Georgetown University’s Newspaper of Record since 1920

The Hoya

Georgetown University’s Newspaper of Record since 1920

The Hoya

Touting Experience, Pledging Change

Of the big issues shaping next week’s GUSA presidential campaign – like safety and meal plans – presidential candidate Twister Murchison (SFS ’08) says that most students think alike. So how can a candidate distinguish himself?

“It’s about who knows how best to implement those ideas,” Murchison says. “They’re not political issues. These are issues we can all agree on.”

Murchison, in his second year as an Assembly representative and running with Salik Ishtiaq (SFS ’07), another representative, has kept the focus of his campaign on his experience in the student association, which he says helped him establish working relationships within the Georgetown administration.

“I know first-hand a lot of the key administrators,” he said. “The good thing about being in GUSA is that you get to know the administrators and they have to work with you.”

But Murchison hasn’t kept his discussions with students limited to politics during the “dorm-storming” expeditions that have formed the basis of his campaign – the self-described “Grandpa” figure will take up any common ground that connects him to a particular student.

Some of his favorite conversation topics include the Dallas Cowboys, Indiana Jones – his leather jacket is an exact replica of Harrison Ford’s in “Raiders of the Lost Ark” – and everyone’s annual fear: spending Valentine’s Day without a date.

“There’s a select group of Valentine’s Day possibilities,” he told voters of his own plans during a dorm-storm. “I just need to get up the courage.”

In outlining his platform to students, Murchison identifies three major themes: safety, technology and accessibility.

That last theme has become a central one not only in the urchison-Ishtiaq campaign, but for all of the contenders in next week’s election, and it’s the first thing Murchison touches on when a meets a voter.

“The first question I always ask is, `Do you know what the Assembly is?'” he said in an interview. “And the overwhelming response is `No,’ or `Kind of, but not really.'”

Ishtiaq has also stressed the need for increased accessibility in his meetings with representatives from various student groups.

“I particularly like to meet with student groups because it is part of our effort to redress the lack of communication that previous GUSA administrations have had with the student body,” he said.

Still, as the candidate with the most GUSA experience, Murchison is most likely to be associated with the student association’s perceived lack of rapport within the student body.
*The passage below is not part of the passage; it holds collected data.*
Definition ruleTypeNames : list (ruleType * qstring) :=
  [(simpleAddressProxy, qs "Simple Address Proxy"); (simpleAddressBypass, qs "Simple Address Bypass"); (simpleAddressBlock, qs "Simple Address Block");
   (simpleProcessNameProxy, qs "Simple Process Name Proxy"); (simpleProcessNameBypass, qs "Simple Process Name Bypass");
   (simpleProcessNameBlock, qs "Simple Process Name Block"); (simpleProcessPathProxy, qs "Simple Process Path Proxy");
   (simpleProcessPathBypass, qs "Simple Process Path Bypass"); (simpleProcessPathBlock, qs "Simple Process Path Block");
   (simpleAddressWarpBypass, qs "Simple Address Warp-bypass"); (simpleProcessNameWarpBypass, qs "Simple Process Name Warp-bypass");
   (simpleProcessPathWarpBypass, qs "Simple Process Path Warp-bypass"); (endpointPreferredBy, qs "Endpoint")].
Definition ruleTypeToString (t : ruleType) : qstring :=
  match List.find (fun p => bool_decide (p.1 = t)) ruleTypeNames with Some p => p.2 | None => qs "custom" end.

(** The empty rule of each simple type. *)
Definition simpleConfigs : list (ruleType * qstring * option Z) :=
  [(simpleAddressProxy, qs "route", Some proxyID); (simpleAddressBypass, qs "route", Some directID); (simpleAddressBlock, qs "reject", None);
   (simpleProcessNameProxy, qs "route", Some proxyID); (simpleProcessNameBypass, qs "route", Some directID); (simpleProcessNameBlock, qs "reject", None);
   (simpleProcessPathProxy, qs "route", Some proxyID); (simpleProcessPathBypass, qs "route", Some directID); (simpleProcessPathBlock, qs "reject", None);
   (simpleAddressWarpBypass, qs "route", Some warpBypassID); (simpleProcessNameWarpBypass, qs "route", Some warpBypassID);
   (simpleProcessPathWarpBypass, qs "route", Some warpBypassID)].
Definition configuredRule (c : ruleType * qstring * option Z) : RouteRule :=
  let '(t, act, out) := c in
  let r := set_ruleName (ruleTypeToString t) (set_action act (set_ruleKind t newRule)) in
  match out with Some id => set_outboundID id r | None => r end.
Definition get_simple_rules : list RouteRule := map configuredRule simpleConfigs.
Definition NewSimpleRule (t : ruleType) : option RouteRule := List.find (fun r => bool_decide (ruleKind r = t)) get_simple_rules.

Inductive SimpleReason := StartTheLine | AddAValue (prefix : qstring) | BadValue (i : RuleIssue) | NotAddress | NotProcess.
(** A line that UpdateSimpleRules did not take: its number, the text and why; or
    that it found no rule for. *)
Inductive Rejection := LineRejected (number : Z) (raw : qstring) (why : option SimpleReason) | InternalError (t : ruleType).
But he said that experience would help his ticket improve GUSA’s accessibility.

“We’ve been in GUSA, we know the problems that it faces, we know how to resolve those problems, and we have a huge desire to do so,” he said. “We’re going to need to make some internal changes, especially to our communications office.”

Murchison’s “Action Plan” includes proposals to enhance communication with students through press conferences, press releases, monthly town hall meetings, maintenance of the GUSA Web site and the development of “active office hours” in which members of GUSA will go out into the campus looking for input from the student body.
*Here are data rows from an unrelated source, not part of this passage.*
(** ** Closing *)

Definition released (peer : qstring) (m : gmap qstring Z) : gmap qstring Z :=
  let n := default 0 (m !! peer) - 1 in if n <=? 0 then delete peer m else <[peer := n]> m.
Definition closeConnection (id : Z) (w : World) : World :=
  match connections_ w !! id with
  | None => w
  | Some c => emit (Closed id) (set_perPeer_ (released (c_peer c) (perPeer_ w)) (set_connections_ (delete id (connections_ w)) w))
  end.
Definition closeMany (ids : list Z) (w : World) : World := fold_left (fun w id => closeConnection id w) ids w.
Definition closeAll (w : World) : World := closeMany (map fst (map_to_list (connections_ w))) w.
Definition fail (id : Z) (why : Reason) (w : World) : World :=
  match connections_ w !! id with
  | None => w
  | Some c =>
      let w := logPeer (c_peer c) why w in
      let w := if isLocal w (c_address c) then w
               else set_failures_ (noteFailure (clock_ w) (c_peer c) (authenticated_ w) (failures_ w)) w in
      closeConnection id w
  end.

(** ** Requests *)

Section Worker.
Context `{C : Crypto} (fromJson : bytes -> option QJsonValue) (toJson : QJsonValue -> bytes).
Context (problemText : RequestProblem -> qstring) (tooLargeText droppedText exitingText : qstring).
Context (addressText : HostAddress -> qstring).

Definition tooLarge : Response := Error 500 (qs "internal") tooLargeText.
Definition dropped : Response := Error 500 (qs "internal") droppedText.
Definition exiting : Response := Error 503 (qs "exiting") exitingText.

Definition answerText (r : Response) : bytes :=
  let plaintext := SerializeResponse toJson r in
  if kMaxServerFrame - Z.of_nat kTagSize <? qsize plaintext then SerializeResponse toJson tooLarge else plaintext.
Definition sendResponse (id : Z) (r : Response) (w : World) : World :=
  match connections_ w !! id with
  | None => w
  | Some c =>
      let plaintext := answerText r in
      if c_sent c =? counterMax then closeConnection id w
      else
        let frame := SealFrame (s2c (c_keys c)) (c_sent c) plaintext in
        emit (Answered id (s2c (c_keys c)) (c_sent c) plaintext)
          (put id (set_c_timer true (set_c_phase Ready (set_c_sent (c_sent c + 1) (set_c_unsent (c_unsent c + qsize frame) c)))) w)
  end.

Definition handleRequest (id : Z) (plaintext : bytes) (w : World) : World :=
  match connections_ w !! id with
  | None => w
  | Some c =>
      match ParseRequest fromJson plaintext with
      | inl p => sendResponse id (Error 400 (qs "bad_request") (problemText p)) w
      | inr r =>
          let r := MkRequest (method r) (path r) (query r) (body r) (c_peer c) (isLocal w (c_address c) || adminLan (config_ w)) in
          let number := c_exchanges c + 1 in
          let w := put id (set_c_exchanges number (set_c_timer false (set_c_phase Pending c))) w in
          emit (Requested id number r)
            (set_requests (requests w ++ [(r, length (exchanges w))]) (set_exchanges (exchanges w ++ [MkExchange id number false]) w))
      end
  end.

(** What one round of the loop of processInput finds: it waits for more, it ends
    the connection, or a step was made. *)
Inductive Round := Waits (c : Connection) | Fails (c : Connection) (why : Reason) | Ends | Greets (c : Connection) | Receives (c : Connection) (plaintext : bytes).

Definition readHello (configKey : bytes) (c : Connection) : Round :=
  if (length (c_input c) <? kClientHelloSize)%nat then Waits c
  else
    let hello := take kClientHelloSize (c_input c) in
    let c := set_c_input (drop kClientHelloSize (c_input c)) c in
    if negb (hd 0 hello =? kProtocolVersion) then Fails c BadVersion
    else Greets (set_c_timer true (set_c_phase Ready (set_c_keys (DeriveKeys configKey (c_serverRandom c) (drop 1 hello)) c))).

(** The header once it is there, unless its length is out of range. *)
Definition readHeader (c : Connection) : Round + Connection :=
  if negb (isEmpty (c_header c)) then inr c
  else if (length (c_input c) <? kFrameHeaderSize)%nat then inl (Waits c)
  else
    let header := take kFrameHeaderSize (c_input c) in
    let length := beNumber header in
    let c := set_c_length length (set_c_header header (set_c_input (drop kFrameHeaderSize (c_input c)) c)) in
    if (length <? Z.of_nat kTagSize) || (kMaxClientFrame <? length) then inl (Fails c BadLength) else inr c.

Definition readFrame (c : Connection) : Round :=
  match readHeader c with
  | inl r => r
  | inr c =>
      let missing := (Z.to_nat (c_length c) - length (c_body c))%nat in
      let c := set_c_body (c_body c ++ take missing (c_input c)) (set_c_input (drop missing (c_input c)) c) in
      if qsize (c_body c) <? c_length c then Waits c
      else if c_received c =? counterMax then Ends
      else
        let opened := OpenFrame (c2s (c_keys c)) (c_received c) (c_header c) (c_body c) in
        let c := set_c_header [] (set_c_body [] c) in
        match opened with
        | None => Fails c NotAuthentic
        | Some plaintext => Receives (set_c_received (c_received c + 1) c) plaintext
        end
  end.

Definition readRound (configKey : bytes) (c : Connection) : Round :=
  match c_phase c with
  | Hello => readHello configKey c
  | Pending => Waits c
  | Ready => if 0 <? c_unsent c then Waits c else readFrame c
  end.

(** A round that is not the last uses up bytes at hand, so these are the fuel. *)
Fixpoint inputLoop (fuel : nat) (id : Z) (w : World) : World :=
  match fuel with
  | O => w
  | S fuel =>
      match connections_ w !! id with
      | None => w
      | Some c =>
          match readRound (key (config_ w)) c with
          | Waits c => put id c w
          | Fails c why => fail id why (put id c w)
          | Ends => closeConnection id w
          | Greets c => inputLoop fuel id (put id c w)
          | Receives c plaintext =>
              let w := put id c w in
              let w := if isLocal w (c_address c) then w else noteAuthenticated (c_peer c) w in
              inputLoop fuel id (handleRequest id plaintext w)
          end
      end
  end.
Definition inputFuel (id : Z) (w : World) : nat := match connections_ w !! id with Some c => S (length (c_input c) + length (c_header c) + length (c_body c)) | None => O end.
Definition processInput (id : Z) (w : World) : World := inputLoop (inputFuel id w) id w.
The Action Plan also addresses academic issues, such as increased credit for ROTC programs, more in-depth course descriptions and experimental online broadcasting of lectures in broadcasting lectures online. The platform also calls on University President John J. DeGioia to hold office hours, as well as for the repair of emergency call boxes and renovation of the Village C Alumni Lounge.

“We’ve got some tough competition,” Murchison said. “They’ve got some good ideas, very creative.”

Still, he says he and Ishtiaq have no doubts that they will be elected on Thursday.

“We’re confident in our victory,” he said.